Certa vez, um amigo me perguntou quantos seriam os santos da Igreja. Explicando-lhe um pouco sobre a dificuldade em se precisar o número (cf. Quantos santos católicos existem?), disse-lhe que há fontes que falam em mais de 20.000 canonizados, informação que lhe causou um espanto em uma interpelação: “Nossa, mas é santo demais”. Ao que respondi: “Engano, são santos de menos; pois todo cristão deveria ser um indivíduo reconhecidamente santo”.
Sim, quando falamos de santidade, o documento do Magistério da Igreja que talvez nos traga maior luz e reflexão seja a Constituição Dogmática Lumen gentium, do Concílio Vaticano II. Em seu capítulo V discute-se o chamado universal à santidade. Escreve o documento: “Todos os fiéis de Cristo, de qualquer categoria ou status, são chamados à plenitude da vida cristã e à perfeição da caridade”. E completa ainda: “eles devem seguir os Seus passos [de Cristo] e conformar-se à Sua imagem, buscando a vontade do Pai em todas as coisas. Eles devem se dedicar com todo o seu ser à glória de Deus e ao serviço do próximo”.
Causa-nos estranheza que, mesmo após mais de 50 anos dessa declaração dogmática, ainda paire sobre o imaginário católico o entendimento de que a santidade é reservada para alguns poucos “eleitos” e que os fiéis que vivem sua cotidianidade não têm condições de serem santos. Isso nunca foi verdade na história da Igreja, e, vista a necessidade moderna de termos mais e mais santos, a Igreja vem reafirmado a cada dia o chamado universal à santidade. Basta lembrarmos das palavras de São Josemaria Escrivá que diz: “Santificar o trabalho próprio não é uma quimera, mas missão de todo o cristão”. A questão que pode nos vir é: por que a necessidade de mais e mais santos?
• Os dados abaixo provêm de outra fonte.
Lemma lba_libre l : libre l -> lba_de b l = b + 8 * l /\ is_u64 (lba_de b l) /\
  (forall k, lba_de b l <= k < lba_de b l + 8 -> ~ S k).
Proof.
  unfold libre. intros Hl. assert (E : lba_de b l = b + 8 * l).
  { unfold lba_de. change (Z.of_nat SECTORES_POR_BLOQUE) with 8.
    rewrite (w64_small (l * 8)) by (unfold is_u64; lia). rewrite w64_small by (unfold is_u64; lia). lia. }
  rewrite E. split; [done|]. split; [unfold is_u64; lia|]. intros k Hk. unfold protegido, datos_de. lia.
Qed.

Lemma poner_libre l datos : libre l -> triple (poner l datos) (fun _ => True).
Proof.
  intros Hl v v' r Hv. unfold poner. case_if; [intros [= <- <-]; split; [apply sigue_refl|done]|].
  cbv zeta. unfold write_block. rewrite Hv. destruct (write _ _ _ _) as [d n] eqn:E.
  destruct (lba_libre l Hl) as (_ & Hu & Hs).
  apply (write_sigue S ref) in E; [|done|exact Hs].
  destruct (Nat.eqb n SECTORES_POR_BLOQUE); intros [= <- <-]; (split; [exact E|done]).
Qed.

(** A state reached from a volume at [b] without touching the protected sectors. *)
Definition llega (v v' : Vol) : Prop := base_lba v = b -> sigue S ref v v'.
Lemma llega_refl v : llega v v.
Proof. intros _. apply sigue_refl. Qed.
Lemma llega_trans v1 v2 v3 : llega v1 v2 -> llega v2 v3 -> llega v1 v3.
Proof. intros H1 H2 Hb. eapply sigue_trans; [by apply H1|]. apply H2. by eapply base_sigue, H1. Qed.

Lemma poner_bool_llega v l d : libre l -> llega v (fst (poner_bool v l d)).
Proof.
  intros Hl Hb. unfold poner_bool. destruct (poner l d v) as [v' r] eqn:E.
  destruct (poner_libre l d Hl v v' r Hb E) as [H _]. by destruct r.
Qed.

(** ** copiar.rs *)

Local Abbreviation holg := (holgura (log_head sb) (2 ^ 46)).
A primeira resposta a ser dada é porque esse foi o pedido do próprio Senhor Jesus quando nos diz: “Sê, pois, perfeito, como também o teu Pai celestial é perfeito” (Mt 5,42). O cristão é chamado pelo seu Senhor a unir-se, na Caridade, cada dia mais a Ele para que, pela graça santificante, haja uma transformação do seu ser e este seja um instrumento da boa obra do Pai neste mundo, transformando-o num antegozo da vida plena que terão os santos no Céu.
Os primeiros cristãos, pelo menos desde o século II, já tinham a consciência do chamado de Deus à santidade e da necessidade de serem instrumentos da boa obra de Deus neste mundo. Um documento dessa época, intitulada Carta a Diogneto, afirma que “o que a alma é para o corpo, isso são os cristãos para o mundo”, ressaltando que os cristão estão em “permanente conflito com o mundo”, pois sabem que seus valores evangélicos são incompatíveis com o que o mundo pagão prega. Então, devem se santificar e transformar o mundo.
Nesse contexto, vem-nos a segunda resposta para a pergunta do por que há necessidade de mais santos. O escritor e filósofo G. K. Chesterton vai nos dizer que “o santo é um remédio por ser um antídoto”. E completa: “De fato, isso explica por que tantos deles tenham sido mártires”. O santo com seu testemunho e ensinamento é resposta para as dificuldades, as dúvidas e as mazelas da humanidade. Ele consegue atualizar, com a linguagem própria de cada tempo, os valores eternos ensinados por Nosso Senhor Jesus, dando luz às dificuldades que surgem no caminhar da história. Quando tínhamos o ensinamento dogmático da Igreja atacado pela heresia cátara, surgiu-nos São Domingos a combater essa heresia; quando tínhamos a visão de natureza paganizada e panteísta, veio a nós São Francisco de Assis mostrando o verdadeiro sentido evangélico da valorização da obra criada; e nessa linha poderíamos tecer inúmeros parágrafos.
Diante do mundo moderno onde a fé é atacada de inúmeras formas, seja por meio de um neopaganismo (cf. Como avaliar a astrologia e o horóscopo?, publicado por Vanderlei de Lima em Aleteia a 10/01/2021), seja pela mercantilização do aborto (cf. A lucrativa indústria do aborto, publicado por Vanderlei de Lima em Aleteia a 29/08/2018), os cristãos devem responder ao chamado de Deus para ser santos em sua condição de vida, a fim de que assim sejam antídoto para as mazelas da sociedade moderna. Deste modo, podemos caminhar e atuar com o objetivo de chegar ao que Cristo quer: uma Igreja não composta de alguns membros santos, mas, sim, composta por todos os seus membros santos, respondendo com a luz da fé aos desafios que lhe são colocados.